Perhaps he is lacking something and needs a companion and can't be alone. 


Sent from my iPhone using Tapatalk


----------



## MJJEAN (Jun 26, 2015)

It depends on the situation. Some facing terminal illness or diseases that take their minds give permission for their spouses to seek comfort elsewhere.

My grandmother had Alzheimer's. When she had to be put in a facility for round the clock care she was already at the point where she didn't know anyone and could barely walk or speak at all. She lived about 6 years in that state before she passed. My grandfather dated a younger woman while grandmother was in the facility. He even brought her to Thanksgiving dinner. We all understood that Grandma wasn't aware of reality any longer and that her personality was gone forever. All that remained was a shell. So, we didn't begrudge Grandpa his companion.


----------



## jld (Dec 1, 2013)

Hellomynameis said:


> Yesterday we went to the calling hours/memorial service for my great aunt who died last week. She had cancer and had been in a hospice facility for the last 8 months. *Her husband was there with another woman who he introduced as his FIANCÉ *and they are getting married this spring! My aunt was his 3rd wife, he's divorced from the first, the second also died of cancer and now my aunt. One of the daughters told me he was involved with my aunt before the second wife died as well. This guy is apparently incapable of being alone. Considering he's 88 years old I doubt it's about sex although who knows.
> 
> I thought it was incredibly inappropriate to bring his fiancé to his wife's funeral services considering they were still married. But my real question is do others think it is ok to move on to another relationship when a spouse is in hospice and obviously never coming out again? Or if the spouse is maybe not terminal but in permanent residential care with no hope of coming out again (e.g. Alzheimer's or some other condition that requires 24/7 nursing care).
> 
> It really bothered me but I'm not sure if maybe that's my own situation coloring my judgement because my husband left me for another woman while I was in the hospital and thought to be terminally ill with only 6-12 months to live.


The bolded is tacky, OP. No wonder you were taken aback by it.

Moving on while an ill spouse is still alive may be understandable, but I do not find it very inspiring. 

And sorry for your loss.


----------



## 269370 (Dec 17, 2016)

Hellomynameis said:


> Yesterday we went to the calling hours/memorial service for my great aunt who died last week. She had cancer and had been in a hospice facility for the last 8 months. Her husband was there with another woman who he introduced as his FIANCÉ and they are getting married this spring! My aunt was his 3rd wife, he's divorced from the first, the second also died of cancer and now my aunt. One of the daughters told me he was involved with my aunt before the second wife died as well. This guy is apparently incapable of being alone. Considering he's 88 years old I doubt it's about sex although who knows.
> 
> I thought it was incredibly inappropriate to bring his fiancé to his wife's funeral services considering they were still married. But my real question is do others think it is ok to move on to another relationship when a spouse is in hospice and obviously never coming out again? Or if the spouse is maybe not terminal but in permanent residential care with no hope of coming out again (e.g. Alzheimer's or some other condition that requires 24/7 nursing care).
> 
> It really bothered me but I'm not sure if maybe that's my own situation coloring my judgement because my husband left me for another woman while I was in the hospital and thought to be terminally ill with only 6-12 months to live.

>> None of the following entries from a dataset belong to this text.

(** The bus takes one byte of the two of [SetContrast(0x7F)] and reports
    no error: the call returns "Short write" after its single write. *)
Lemma short_write_detected_witness :
  Write (spi Fake.shortDisplay) [0x81; 0x7F]
        (snd (SetValue (dcPin Fake.shortDisplay) gpio_Low (world Fake.boot)))
    = ((1, None), 1%nat)
  /\ 1 < len [0x81; 0x7F]
  /\ fst (configure Fake.shortDisplay (CallSetContrast 0x7F) Fake.boot)
     = Some (fmt_Errorf "Short write")
  /\ written (log (snd (configure Fake.shortDisplay (CallSetContrast 0x7F)
                                  Fake.boot)))
     = [[0x81; 0x7F]].
Proof.
  destruct (short_write_detected Fake.shortDisplay (CallSetContrast 0x7F)
                                 Fake.boot) as [data [Hlog [Hw Hres]]].
  assert (Hdata : data = [0x81; 0x7F]).
  { cbv in Hlog. injection Hlog as Hd. symmetry. exact Hd. }
  subst data.
  split; [reflexivity|]. split; [reflexivity|]. split.
  - exact (proj1 (Hres 1 1%nat eq_refl) eq_refl).
  - exact Hw.
Defined.

(** ** Outcome of a configuration call *)

Lemma written_app (l1 l2 : list event) :
  written (l1 ++ l2) = written l1 ++ written l2.
Proof.
  induction l1 as [|[] l1 IH]; cbn [app written]; rewrite ?IH; reflexivity.
Qed.

Section Outcome.

Context {World : Type}.
Implicit Types (disp : display World) (m : machine World).

(** Every display is handed the bytes the recording fake was handed. *)
Lemma configure_sends_command_of disp (c : ConfigCall) :
  configure disp c = sendCommand disp (command_of c).
Proof. destruct c; reflexivity. Qed.

Lemma configure_run disp (c : ConfigCall) m n err w2 :
  Write (spi disp) (command_of c)
        (snd (SetValue (dcPin disp) gpio_Low (world m))) = ((n, err), w2) ->
  configure disp c m =
    (match err with
     | Some e => Some e
     | None => if n =? len (command_of c) then None
               else Some (fmt_Errorf "Short write")
     end,
     {| world := w2;
        log := log m ++ [EvDcPin gpio_Low; EvSpiWrite (command_of c)] |}).
Proof.
  intro H. rewrite configure_sends_command_of, sendCommand_run, H.
  reflexivity.
Qed.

This is a tricky one. Generally, one needs to respect boundaries. However there are no hard and fast rules as things in life are complicated...Being 88 years old, he probably needed a companion to hold his hand through the difficult time. And who knows, perhaps his late wife would have wanted for him to have a friend.


----------



## arbitrator (Feb 13, 2012)

Hellomynameis said:


> Yesterday we went to the calling hours/memorial service for my great aunt who died last week. She had cancer and had been in a hospice facility for the last 8 months. Her husband was there with another woman who he introduced as his FIANCÉ and they are getting married this spring! My aunt was his 3rd wife, he's divorced from the first, the second also died of cancer and now my aunt. One of the daughters told me he was involved with my aunt before the second wife died as well. This guy is apparently incapable of being alone. Considering he's 88 years old I doubt it's about sex although who knows.
> 
> I thought it was incredibly inappropriate to bring his fiancé to his wife's funeral services considering they were still married. But my real question is do others think it is ok to move on to another relationship when a spouse is in hospice and obviously never coming out again? Or if the spouse is maybe not terminal but in permanent residential care with no hope of coming out again (e.g. Alzheimer's or some other condition that requires 24/7 nursing care).
> 
> It really bothered me but I'm not sure if maybe that's my own situation coloring my judgement because my husband left me for another woman while I was in the hospital and thought to be terminally ill with only 6-12 months to live.


*Totally uncalled for and ultra-disrespectful! 

Even for an 88 year old man and despite the rather sad fact that his mind might be going! 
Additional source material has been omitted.